*Work order*:
If a line in the records below contains the word "Hperm", copy it.

Saved data entries
(* ===== verification/BranchLabels.v ===== *)
(** * BranchLabels: the labels branches are selected by

    [src/pkg/codebasebranch/labels.go]. *)

From S2P Require Import Prelude Api Effects Externals.

Definition LabelCodebaseName := "app.edp.epam.com/codebaseName".

Section Labels.
Context {X : Externals}.

Definition MakeGitBranchHash (gitBranchName : string) : string := Sum64_hex gitBranchName.

Definition labelsToSet (codebaseBranch : CodebaseBranch) (codebaseName : string)
  : gmap string string :=
  list_to_map
    [(LabelCodebaseName, codebaseName); (CodebaseLabel, codebaseName);
     (BranchHashLabel, MakeGitBranchHash (bs_BranchName (b_Spec codebaseBranch)))].

(** The loop over the map's keys, in the order the runtime picked. *)
Fixpoint set_labels (wanted : gmap string string) (order : list string)
    (currentLabels : gmap string string) (needsUpdate : bool) : gmap string string * bool :=
  match order with
  | [] => (currentLabels, needsUpdate)
  | key :: order' =>
    let value := map_get wanted key in
    if bool_decide (map_get currentLabels key = value)
    then set_labels wanted order' currentLabels needsUpdate
    else set_labels wanted order' (<[key := value]> currentLabels) true
  end.

Definition AddCodebaseLabel (codebaseName : string) : M CodebaseBranch unit :=
  codebaseBranch <- get ;;
  let wanted := labelsToSet codebaseBranch codebaseName in
  order <- sys (RangeMap (map fst (map_to_list wanted))) ;;
  let '(labels, needsUpdate) := set_labels wanted order (labels_of codebaseBranch) false in
  put (with_labels labels codebaseBranch) ;;;
  if negb needsUpdate then ret tt
  else update_self KCodebaseBranch ?> "failed to update k8s resource labels: ".
End Labels.

(** ** Lemmas *)

(** A map is ranged over in some order of all its keys. *)
Definition range_rely : ∀ R, call R → R → Prop := λ R c,
  match c in call R return R → Prop with
  | CSys sc => match sc in sys_call R return R → Prop with
      | RangeMap keys => λ r, Permutation keys r
      | _ => λ _, True
      end
  | _ => λ _, True
  end.

Lemma set_labels_get wanted order current upd k :
  map_get (fst (set_labels wanted order current upd)) k =
  if bool_decide (k ∈ order) then map_get wanted k else map_get current k.
Proof.
  revert current upd. induction order as [|x order IH]; intros current upd; cbn.
  - by rewrite bool_decide_false by set_solver.
  - destruct (bool_decide (map_get current x = map_get wanted x)) eqn:Hx; rewrite IH; clear IH;
      bool_props.
    + destruct (decide (k = x)) as [->|Hne].
      * rewrite (bool_decide_true (x ∈ x :: order)) by set_solver. by case_bool_decide.
      * repeat case_bool_decide; try done; exfalso; set_solver.
    + unfold map_get. destruct (decide (k = x)) as [->|Hne].
      * rewrite (bool_decide_true (x ∈ x :: order)) by set_solver.
        case_bool_decide; [done|]. by rewrite lookup_insert_eq.
      * rewrite lookup_insert_ne by done. repeat case_bool_decide; try done; exfalso; set_solver.
Qed.

Lemma set_labels_changed wanted order current :
  snd (set_labels wanted order current false) = false →
  fst (set_labels wanted order current false) = current.
Proof.
  assert (Hmono : ∀ order current, snd (set_labels wanted order current true) = true).
  { clear. induction order as [|x order IH]; intros current; cbn; [done|].
    case_bool_decide; apply IH. }
  revert current. induction order as [|x order IH]; intros current; cbn; [done|].
  case_bool_decide; [apply IH|]. by rewrite Hmono.
Qed.

(** What the map of wanted labels holds. *)
Lemma labelsToSet_lookup {X : Externals} b n k v :
  labelsToSet b n !! k = Some v ↔
  (k = LabelCodebaseName ∧ v = n) ∨ (k = CodebaseLabel ∧ v = n)
  ∨ (k = BranchHashLabel ∧ v = MakeGitBranchHash (bs_BranchName (b_Spec b))).
Proof.
  unfold labelsToSet. cbn [list_to_map foldr uncurry fst snd].
  rewrite lookup_insert_Some, lookup_insert_Some, lookup_insert_Some, lookup_empty.
  assert (LabelCodebaseName ≠ CodebaseLabel) by done.
  assert (LabelCodebaseName ≠ BranchHashLabel) by done.
  assert (CodebaseLabel ≠ BranchHashLabel) by done.
  naive_solver.
Qed.

Lemma elem_of_map_fst {V} (m : gmap string V) k : k ∈ map fst (map_to_list m) ↔ is_Some (m !! k).
Proof.
  rewrite list_elem_of_In, in_map_iff. split.
  - intros ([k' v] & <- & Hin). apply list_elem_of_In, elem_of_map_to_list in Hin. eauto.
  - intros [v Hv]. exists (k, v). split; [done|]. by apply list_elem_of_In, elem_of_map_to_list.
Qed.

(** ** Properties *)

(** When labelling a branch succeeds (its update echoed), the branch carries the codebase
    name under both labels and the hash of its git branch name, whatever the order the map
    is ranged over, every other label is as it was, and a branch already labelled is not
    written. *)
Theorem AddCodebaseLabel_labels {X : Externals} codebaseName branch :
  wp (assuming (λ R c r, range_rely R c r ∧ kube_echo R c r)) (AddCodebaseLabel codebaseName) branch tt
    (λ r b' _, r = Ok tt →
      b_Spec b' = b_Spec branch ∧ ∀ k, map_get (labels_of b') k =
        match labelsToSet branch codebaseName !! k with
        | Some v => v
        | None => map_get (labels_of branch) k
        end).
Proof.
  unfold AddCodebaseLabel. wp_step. wp_step. wp_step. wp_step. wp_step; [done|].
  intros order [Hperm _]. cbn in Hperm.
  change (Permutation (map fst (map_to_list (labelsToSet branch codebaseName))) order) in Hperm.
  assert (Hget : ∀ k, map_get (fst (set_labels (labelsToSet branch codebaseName) order
      (labels_of branch) false)) k = match labelsToSet branch codebaseName !! k with
        | Some v => v | None => map_get (labels_of branch) k end).
  { intros k. rewrite set_labels_get. unfold map_get at 1.
    destruct (labelsToSet branch codebaseName !! k) as [v|] eqn:Hk.
    - rewrite bool_decide_true; [done|]. rewrite <- Hperm. apply elem_of_map_fst. eauto.
    - rewrite bool_decide_false; [done|]. rewrite <- Hperm.
      intros [v Hv]%elem_of_map_fst. by rewrite Hk in Hv. }
  destruct (set_labels _ _ _ _) as [labels upd]. cbn [fst] in Hget.
  wp_step. wp_step. wp_step; [by wp_step|]. wp_go. cbn in *.
  match goal with H : _ ∧ _ = _ |- _ => destruct H as [_ ->] end. done.
Qed.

*Task output*:
  intros order [Hperm _]. cbn in Hperm.
  change (Permutation (map fst (map_to_list (labelsToSet branch codebaseName))) order) in Hperm.
    - rewrite bool_decide_true; [done|]. rewrite <- Hperm. apply elem_of_map_fst. eauto.
    - rewrite bool_decide_false; [done|]. rewrite <- Hperm.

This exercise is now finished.